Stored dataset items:
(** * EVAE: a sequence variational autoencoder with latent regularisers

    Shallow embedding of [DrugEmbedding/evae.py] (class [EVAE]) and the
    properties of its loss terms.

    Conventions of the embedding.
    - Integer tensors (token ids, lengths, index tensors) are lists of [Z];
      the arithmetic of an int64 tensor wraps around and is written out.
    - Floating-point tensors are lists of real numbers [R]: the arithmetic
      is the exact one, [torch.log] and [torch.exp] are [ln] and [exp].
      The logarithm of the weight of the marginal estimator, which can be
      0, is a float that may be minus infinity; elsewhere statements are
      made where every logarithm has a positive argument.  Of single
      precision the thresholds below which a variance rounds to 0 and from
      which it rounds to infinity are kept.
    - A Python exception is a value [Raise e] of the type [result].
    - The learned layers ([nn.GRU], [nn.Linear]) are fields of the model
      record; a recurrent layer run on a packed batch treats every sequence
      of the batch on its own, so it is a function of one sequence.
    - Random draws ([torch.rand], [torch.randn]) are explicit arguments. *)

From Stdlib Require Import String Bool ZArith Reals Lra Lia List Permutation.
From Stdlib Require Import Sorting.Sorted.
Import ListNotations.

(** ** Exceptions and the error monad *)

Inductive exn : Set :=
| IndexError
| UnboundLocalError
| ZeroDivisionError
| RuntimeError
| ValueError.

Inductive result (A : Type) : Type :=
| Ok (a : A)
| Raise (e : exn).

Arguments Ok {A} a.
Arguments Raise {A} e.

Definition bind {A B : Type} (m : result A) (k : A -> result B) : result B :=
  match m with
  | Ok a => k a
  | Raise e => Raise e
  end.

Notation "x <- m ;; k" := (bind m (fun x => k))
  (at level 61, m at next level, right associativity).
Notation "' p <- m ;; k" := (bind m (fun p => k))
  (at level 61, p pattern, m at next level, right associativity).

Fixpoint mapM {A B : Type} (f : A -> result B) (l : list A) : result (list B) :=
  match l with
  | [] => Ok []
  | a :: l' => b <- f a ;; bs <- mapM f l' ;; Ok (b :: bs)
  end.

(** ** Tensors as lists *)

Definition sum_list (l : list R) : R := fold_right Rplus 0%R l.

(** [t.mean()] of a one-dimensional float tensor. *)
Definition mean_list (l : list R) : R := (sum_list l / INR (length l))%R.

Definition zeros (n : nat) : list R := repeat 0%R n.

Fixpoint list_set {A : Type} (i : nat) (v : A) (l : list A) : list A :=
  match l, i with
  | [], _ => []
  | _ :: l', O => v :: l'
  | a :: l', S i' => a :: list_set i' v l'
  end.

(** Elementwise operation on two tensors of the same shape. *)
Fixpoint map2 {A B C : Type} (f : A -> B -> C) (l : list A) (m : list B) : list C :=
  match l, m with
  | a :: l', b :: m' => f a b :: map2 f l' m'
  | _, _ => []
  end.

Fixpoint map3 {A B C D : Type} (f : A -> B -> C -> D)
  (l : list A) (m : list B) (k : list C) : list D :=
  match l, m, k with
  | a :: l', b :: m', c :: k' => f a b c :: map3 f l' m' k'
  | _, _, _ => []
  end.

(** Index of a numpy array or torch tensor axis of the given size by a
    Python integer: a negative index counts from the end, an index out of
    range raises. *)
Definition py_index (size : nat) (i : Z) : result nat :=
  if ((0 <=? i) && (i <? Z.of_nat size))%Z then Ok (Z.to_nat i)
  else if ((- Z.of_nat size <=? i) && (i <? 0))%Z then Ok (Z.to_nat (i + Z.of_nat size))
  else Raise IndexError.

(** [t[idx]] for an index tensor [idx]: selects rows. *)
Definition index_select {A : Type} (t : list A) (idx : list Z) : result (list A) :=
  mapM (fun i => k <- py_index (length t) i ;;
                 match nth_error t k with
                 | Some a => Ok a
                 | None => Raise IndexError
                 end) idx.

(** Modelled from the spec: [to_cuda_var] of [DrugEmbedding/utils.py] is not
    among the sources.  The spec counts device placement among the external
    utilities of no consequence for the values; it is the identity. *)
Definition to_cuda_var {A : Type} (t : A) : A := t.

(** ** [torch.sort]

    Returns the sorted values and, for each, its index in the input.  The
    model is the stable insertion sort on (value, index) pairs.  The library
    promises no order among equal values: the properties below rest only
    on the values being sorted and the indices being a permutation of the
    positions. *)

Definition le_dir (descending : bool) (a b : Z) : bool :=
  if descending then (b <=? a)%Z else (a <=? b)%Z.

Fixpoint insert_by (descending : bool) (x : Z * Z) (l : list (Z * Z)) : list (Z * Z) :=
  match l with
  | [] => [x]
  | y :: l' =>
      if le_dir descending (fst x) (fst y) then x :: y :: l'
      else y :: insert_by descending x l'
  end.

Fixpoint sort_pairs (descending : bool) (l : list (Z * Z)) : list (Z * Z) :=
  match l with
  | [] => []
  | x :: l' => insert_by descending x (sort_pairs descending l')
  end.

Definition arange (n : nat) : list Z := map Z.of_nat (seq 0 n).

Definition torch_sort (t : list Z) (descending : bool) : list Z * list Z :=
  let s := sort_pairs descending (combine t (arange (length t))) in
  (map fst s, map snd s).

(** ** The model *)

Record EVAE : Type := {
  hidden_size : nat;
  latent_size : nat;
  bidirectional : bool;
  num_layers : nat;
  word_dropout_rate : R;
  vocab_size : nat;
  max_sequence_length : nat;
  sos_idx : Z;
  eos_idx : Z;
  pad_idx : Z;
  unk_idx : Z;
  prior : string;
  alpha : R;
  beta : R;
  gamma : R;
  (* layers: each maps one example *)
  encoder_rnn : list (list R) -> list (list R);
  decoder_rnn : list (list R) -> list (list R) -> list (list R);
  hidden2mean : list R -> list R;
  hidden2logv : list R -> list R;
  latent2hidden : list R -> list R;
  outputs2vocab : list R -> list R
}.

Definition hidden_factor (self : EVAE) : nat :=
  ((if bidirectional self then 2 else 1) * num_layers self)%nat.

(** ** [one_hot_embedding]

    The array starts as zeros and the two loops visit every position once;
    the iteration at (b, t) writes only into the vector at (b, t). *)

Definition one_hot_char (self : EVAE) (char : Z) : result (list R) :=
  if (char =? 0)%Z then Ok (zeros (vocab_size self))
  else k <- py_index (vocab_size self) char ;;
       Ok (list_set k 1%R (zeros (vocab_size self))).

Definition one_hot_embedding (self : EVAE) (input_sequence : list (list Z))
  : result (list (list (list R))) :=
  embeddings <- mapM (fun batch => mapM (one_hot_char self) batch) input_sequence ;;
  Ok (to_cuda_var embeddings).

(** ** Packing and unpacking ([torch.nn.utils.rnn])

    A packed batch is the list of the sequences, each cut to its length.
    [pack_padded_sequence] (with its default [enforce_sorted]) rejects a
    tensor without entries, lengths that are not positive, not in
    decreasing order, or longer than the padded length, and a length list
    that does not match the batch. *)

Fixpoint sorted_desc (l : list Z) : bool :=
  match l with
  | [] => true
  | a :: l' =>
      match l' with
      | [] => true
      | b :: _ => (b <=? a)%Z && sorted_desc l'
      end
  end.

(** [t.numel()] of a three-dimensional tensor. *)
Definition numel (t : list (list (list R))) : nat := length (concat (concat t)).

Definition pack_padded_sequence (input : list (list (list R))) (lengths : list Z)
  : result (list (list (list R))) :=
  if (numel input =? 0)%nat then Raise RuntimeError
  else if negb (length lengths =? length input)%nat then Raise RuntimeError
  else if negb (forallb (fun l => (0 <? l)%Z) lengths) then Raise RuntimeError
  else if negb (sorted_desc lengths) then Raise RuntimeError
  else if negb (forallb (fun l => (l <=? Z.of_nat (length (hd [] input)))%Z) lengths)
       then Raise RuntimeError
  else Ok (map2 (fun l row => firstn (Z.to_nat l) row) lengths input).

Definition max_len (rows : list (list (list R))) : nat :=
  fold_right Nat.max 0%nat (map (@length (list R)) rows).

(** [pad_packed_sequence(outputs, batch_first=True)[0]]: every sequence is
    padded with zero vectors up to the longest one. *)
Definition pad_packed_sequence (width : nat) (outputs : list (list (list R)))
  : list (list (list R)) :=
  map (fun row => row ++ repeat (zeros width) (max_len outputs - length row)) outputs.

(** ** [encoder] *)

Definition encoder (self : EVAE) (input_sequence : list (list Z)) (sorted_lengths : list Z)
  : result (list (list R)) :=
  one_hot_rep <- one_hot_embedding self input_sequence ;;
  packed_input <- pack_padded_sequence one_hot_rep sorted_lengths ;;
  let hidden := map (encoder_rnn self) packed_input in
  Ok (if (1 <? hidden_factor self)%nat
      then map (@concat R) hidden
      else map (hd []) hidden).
--
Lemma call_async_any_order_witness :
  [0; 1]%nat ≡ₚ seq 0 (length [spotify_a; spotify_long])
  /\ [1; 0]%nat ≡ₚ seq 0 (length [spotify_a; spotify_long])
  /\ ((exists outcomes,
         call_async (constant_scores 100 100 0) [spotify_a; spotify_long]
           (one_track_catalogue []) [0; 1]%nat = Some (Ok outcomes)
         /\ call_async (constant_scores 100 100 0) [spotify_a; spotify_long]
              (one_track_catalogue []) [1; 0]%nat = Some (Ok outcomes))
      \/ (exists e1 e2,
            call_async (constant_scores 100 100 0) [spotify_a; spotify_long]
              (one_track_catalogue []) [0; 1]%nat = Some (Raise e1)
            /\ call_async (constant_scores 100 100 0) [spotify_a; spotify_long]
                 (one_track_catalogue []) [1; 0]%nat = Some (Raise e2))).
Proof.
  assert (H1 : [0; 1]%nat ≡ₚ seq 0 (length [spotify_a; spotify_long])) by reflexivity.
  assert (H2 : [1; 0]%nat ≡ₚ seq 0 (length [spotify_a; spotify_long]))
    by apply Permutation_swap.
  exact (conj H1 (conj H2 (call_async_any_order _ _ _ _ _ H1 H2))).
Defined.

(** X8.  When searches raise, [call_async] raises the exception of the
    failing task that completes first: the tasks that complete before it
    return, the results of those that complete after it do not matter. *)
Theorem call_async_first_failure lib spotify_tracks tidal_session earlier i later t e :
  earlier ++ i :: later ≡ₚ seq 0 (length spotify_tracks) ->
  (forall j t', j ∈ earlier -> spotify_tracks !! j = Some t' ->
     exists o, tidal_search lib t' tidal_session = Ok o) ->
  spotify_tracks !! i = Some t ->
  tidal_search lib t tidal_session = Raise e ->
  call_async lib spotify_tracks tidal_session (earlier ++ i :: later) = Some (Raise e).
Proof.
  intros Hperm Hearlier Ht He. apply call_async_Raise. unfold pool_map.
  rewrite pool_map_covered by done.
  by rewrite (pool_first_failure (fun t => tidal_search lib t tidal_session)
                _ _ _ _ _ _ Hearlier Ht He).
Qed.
...
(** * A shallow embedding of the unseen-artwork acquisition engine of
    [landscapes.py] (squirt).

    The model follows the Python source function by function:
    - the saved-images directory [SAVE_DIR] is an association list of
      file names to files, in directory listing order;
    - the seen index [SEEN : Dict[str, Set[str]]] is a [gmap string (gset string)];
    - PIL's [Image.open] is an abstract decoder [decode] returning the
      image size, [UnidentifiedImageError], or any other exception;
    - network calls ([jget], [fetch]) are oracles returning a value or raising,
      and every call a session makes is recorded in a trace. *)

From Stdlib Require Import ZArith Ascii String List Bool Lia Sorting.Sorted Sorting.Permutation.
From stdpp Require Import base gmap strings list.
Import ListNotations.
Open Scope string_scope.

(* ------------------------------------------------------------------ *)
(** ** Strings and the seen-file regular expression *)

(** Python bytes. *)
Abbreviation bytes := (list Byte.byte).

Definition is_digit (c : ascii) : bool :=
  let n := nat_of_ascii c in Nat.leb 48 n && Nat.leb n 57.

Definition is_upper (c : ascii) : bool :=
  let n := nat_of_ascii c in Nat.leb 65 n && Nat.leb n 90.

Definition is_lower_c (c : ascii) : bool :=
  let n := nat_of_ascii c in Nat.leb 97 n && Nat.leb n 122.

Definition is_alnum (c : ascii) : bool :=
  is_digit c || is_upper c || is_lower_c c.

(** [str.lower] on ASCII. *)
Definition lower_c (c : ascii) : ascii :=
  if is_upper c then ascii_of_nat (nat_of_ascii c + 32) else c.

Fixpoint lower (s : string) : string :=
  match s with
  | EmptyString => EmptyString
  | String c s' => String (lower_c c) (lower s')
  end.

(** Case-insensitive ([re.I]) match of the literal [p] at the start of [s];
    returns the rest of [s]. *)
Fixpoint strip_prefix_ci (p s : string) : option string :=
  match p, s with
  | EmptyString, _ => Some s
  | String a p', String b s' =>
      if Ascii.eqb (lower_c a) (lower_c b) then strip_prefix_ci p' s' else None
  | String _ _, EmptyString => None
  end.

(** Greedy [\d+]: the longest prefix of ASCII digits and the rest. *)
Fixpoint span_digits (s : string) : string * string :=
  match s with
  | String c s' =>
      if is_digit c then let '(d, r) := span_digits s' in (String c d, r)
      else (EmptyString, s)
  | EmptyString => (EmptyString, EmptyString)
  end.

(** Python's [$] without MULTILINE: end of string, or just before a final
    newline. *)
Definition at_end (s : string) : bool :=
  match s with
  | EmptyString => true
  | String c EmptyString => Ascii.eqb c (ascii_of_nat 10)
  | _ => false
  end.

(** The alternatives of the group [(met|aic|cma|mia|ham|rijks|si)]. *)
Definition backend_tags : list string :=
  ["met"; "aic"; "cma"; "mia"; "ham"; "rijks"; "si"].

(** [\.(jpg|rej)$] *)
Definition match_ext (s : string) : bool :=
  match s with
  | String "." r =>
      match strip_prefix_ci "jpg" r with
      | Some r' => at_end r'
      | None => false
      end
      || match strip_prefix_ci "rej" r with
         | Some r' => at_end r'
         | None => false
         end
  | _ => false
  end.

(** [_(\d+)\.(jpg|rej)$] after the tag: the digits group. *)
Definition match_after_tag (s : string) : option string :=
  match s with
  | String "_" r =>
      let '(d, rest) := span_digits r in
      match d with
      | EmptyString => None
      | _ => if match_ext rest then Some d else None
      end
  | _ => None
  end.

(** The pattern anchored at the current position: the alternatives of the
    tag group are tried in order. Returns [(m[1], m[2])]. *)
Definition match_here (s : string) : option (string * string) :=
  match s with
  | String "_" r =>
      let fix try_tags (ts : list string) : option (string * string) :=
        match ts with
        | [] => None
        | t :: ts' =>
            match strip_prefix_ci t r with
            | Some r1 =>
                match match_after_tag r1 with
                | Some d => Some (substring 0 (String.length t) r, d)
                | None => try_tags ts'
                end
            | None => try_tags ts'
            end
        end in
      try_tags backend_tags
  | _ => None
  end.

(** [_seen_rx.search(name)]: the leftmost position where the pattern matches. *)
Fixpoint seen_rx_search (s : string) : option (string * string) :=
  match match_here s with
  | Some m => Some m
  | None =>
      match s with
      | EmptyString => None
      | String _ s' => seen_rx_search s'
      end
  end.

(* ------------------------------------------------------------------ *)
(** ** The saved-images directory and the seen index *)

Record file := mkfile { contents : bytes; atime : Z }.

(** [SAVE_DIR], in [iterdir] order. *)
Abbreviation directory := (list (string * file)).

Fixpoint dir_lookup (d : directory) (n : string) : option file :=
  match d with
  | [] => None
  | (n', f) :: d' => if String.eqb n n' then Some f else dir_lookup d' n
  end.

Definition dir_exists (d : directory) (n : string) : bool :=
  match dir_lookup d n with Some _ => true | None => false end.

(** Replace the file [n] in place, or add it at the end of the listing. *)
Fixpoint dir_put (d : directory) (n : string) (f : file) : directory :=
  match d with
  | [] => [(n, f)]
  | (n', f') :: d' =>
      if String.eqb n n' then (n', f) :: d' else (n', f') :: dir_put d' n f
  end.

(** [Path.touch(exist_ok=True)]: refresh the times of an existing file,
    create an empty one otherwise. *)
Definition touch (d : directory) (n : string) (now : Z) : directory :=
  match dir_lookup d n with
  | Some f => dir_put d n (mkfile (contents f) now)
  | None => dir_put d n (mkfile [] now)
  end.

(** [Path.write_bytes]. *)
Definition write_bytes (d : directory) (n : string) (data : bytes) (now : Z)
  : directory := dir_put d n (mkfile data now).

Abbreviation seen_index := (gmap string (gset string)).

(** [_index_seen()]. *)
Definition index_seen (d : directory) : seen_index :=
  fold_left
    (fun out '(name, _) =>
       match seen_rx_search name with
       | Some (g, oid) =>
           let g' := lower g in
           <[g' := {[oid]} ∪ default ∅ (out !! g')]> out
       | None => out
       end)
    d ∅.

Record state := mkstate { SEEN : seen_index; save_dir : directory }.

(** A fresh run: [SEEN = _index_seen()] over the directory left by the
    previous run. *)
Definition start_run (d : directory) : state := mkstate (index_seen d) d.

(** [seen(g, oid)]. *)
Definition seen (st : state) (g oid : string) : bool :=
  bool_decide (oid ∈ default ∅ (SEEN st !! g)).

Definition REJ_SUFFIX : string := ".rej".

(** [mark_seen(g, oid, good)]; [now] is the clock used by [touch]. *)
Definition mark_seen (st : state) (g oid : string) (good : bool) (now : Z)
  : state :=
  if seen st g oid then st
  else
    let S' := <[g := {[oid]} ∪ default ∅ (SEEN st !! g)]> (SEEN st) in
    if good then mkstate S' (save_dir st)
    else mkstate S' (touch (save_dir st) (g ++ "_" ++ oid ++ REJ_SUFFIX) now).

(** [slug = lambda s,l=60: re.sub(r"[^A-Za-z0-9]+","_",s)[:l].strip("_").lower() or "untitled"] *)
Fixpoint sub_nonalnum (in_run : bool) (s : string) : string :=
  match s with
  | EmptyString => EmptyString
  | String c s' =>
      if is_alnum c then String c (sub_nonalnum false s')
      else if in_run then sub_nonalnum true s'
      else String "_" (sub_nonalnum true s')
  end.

> _What is expected_:
The required answer is the run of lines above, starting at the line with "(** * EVAE: a" and ending at the line with "- Integer tensors", reproduced exactly with both ends.

> _Solution for this problem_:
(** * EVAE: a sequence variational autoencoder with latent regularisers

    Shallow embedding of [DrugEmbedding/evae.py] (class [EVAE]) and the
    properties of its loss terms.

    Conventions of the embedding.
    - Integer tensors (token ids, lengths, index tensors) are lists of [Z];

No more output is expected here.